Work request
Return only those lines of the listing in which "TokenExpiredError" appears.

• • • •

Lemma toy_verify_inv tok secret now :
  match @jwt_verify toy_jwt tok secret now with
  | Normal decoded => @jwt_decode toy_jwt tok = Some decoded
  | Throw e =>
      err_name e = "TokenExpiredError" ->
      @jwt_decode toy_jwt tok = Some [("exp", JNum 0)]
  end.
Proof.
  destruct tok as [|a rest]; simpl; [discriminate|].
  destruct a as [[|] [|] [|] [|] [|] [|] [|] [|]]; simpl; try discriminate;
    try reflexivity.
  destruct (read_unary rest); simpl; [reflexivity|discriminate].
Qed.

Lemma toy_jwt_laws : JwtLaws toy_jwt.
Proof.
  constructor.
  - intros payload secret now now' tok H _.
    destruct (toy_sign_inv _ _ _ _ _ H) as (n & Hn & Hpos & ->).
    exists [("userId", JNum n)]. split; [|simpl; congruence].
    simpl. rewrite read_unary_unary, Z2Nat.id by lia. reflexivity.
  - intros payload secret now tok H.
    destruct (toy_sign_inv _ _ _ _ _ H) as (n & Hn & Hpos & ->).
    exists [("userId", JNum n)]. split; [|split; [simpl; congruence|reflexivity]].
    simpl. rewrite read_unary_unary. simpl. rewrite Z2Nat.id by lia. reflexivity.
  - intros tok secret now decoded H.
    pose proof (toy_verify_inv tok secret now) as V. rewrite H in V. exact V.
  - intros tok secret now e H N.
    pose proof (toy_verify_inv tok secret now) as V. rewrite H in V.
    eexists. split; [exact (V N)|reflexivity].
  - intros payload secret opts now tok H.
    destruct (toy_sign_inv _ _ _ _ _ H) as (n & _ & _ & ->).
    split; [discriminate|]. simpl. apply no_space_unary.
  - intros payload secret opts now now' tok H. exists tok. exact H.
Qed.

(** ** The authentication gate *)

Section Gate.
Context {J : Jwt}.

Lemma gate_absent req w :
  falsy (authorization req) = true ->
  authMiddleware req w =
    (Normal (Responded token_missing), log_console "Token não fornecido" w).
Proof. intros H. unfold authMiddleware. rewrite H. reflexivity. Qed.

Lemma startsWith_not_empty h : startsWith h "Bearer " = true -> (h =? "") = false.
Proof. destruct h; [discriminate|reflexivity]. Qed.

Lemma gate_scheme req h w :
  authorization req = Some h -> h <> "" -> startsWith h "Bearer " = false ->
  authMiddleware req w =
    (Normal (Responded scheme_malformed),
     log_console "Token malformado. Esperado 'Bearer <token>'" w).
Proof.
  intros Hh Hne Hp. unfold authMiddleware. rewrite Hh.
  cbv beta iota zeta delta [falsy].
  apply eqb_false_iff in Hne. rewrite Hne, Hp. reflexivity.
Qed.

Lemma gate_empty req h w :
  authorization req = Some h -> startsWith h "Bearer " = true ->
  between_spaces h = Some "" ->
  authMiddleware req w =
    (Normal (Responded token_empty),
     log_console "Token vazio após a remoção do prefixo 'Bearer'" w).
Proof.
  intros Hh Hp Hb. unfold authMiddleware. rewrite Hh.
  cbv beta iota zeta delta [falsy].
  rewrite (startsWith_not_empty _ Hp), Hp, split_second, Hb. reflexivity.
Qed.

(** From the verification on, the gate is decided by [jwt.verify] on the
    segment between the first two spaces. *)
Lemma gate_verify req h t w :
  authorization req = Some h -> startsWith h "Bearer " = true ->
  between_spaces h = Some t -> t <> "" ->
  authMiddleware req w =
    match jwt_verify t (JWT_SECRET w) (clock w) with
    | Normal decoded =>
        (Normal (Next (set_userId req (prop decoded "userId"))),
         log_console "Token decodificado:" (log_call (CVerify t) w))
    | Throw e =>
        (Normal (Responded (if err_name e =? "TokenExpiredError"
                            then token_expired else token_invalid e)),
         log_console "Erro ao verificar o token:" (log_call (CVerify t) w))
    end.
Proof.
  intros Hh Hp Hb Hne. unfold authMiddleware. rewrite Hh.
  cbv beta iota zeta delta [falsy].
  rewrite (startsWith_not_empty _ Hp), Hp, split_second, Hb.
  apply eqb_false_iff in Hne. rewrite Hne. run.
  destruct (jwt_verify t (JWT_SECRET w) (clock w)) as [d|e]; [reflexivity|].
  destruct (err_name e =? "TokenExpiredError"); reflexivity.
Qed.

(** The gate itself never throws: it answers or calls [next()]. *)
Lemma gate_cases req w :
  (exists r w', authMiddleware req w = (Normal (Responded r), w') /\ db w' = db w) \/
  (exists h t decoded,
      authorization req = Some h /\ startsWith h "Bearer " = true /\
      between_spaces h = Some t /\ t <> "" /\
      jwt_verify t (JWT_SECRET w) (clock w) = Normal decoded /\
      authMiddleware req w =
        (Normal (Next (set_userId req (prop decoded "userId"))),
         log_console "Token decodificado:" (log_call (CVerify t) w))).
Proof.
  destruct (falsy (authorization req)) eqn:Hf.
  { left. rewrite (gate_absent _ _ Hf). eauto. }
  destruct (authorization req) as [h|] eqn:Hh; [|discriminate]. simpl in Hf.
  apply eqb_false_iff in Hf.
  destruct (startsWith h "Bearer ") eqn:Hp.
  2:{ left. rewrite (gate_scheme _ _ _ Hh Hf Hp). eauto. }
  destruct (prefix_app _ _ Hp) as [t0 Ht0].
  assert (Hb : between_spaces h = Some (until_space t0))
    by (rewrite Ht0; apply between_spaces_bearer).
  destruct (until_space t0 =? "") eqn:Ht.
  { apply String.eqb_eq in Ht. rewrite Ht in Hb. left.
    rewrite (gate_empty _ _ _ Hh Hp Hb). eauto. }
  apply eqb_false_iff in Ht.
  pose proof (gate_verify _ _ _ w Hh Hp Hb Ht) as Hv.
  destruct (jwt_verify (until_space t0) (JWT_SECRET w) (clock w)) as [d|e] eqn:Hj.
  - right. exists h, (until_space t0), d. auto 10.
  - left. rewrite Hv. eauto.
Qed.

• • • •

Your response
      err_name e = "TokenExpiredError" ->
        (Normal (Responded (if err_name e =? "TokenExpiredError"
  destruct (err_name e =? "TokenExpiredError"); reflexivity.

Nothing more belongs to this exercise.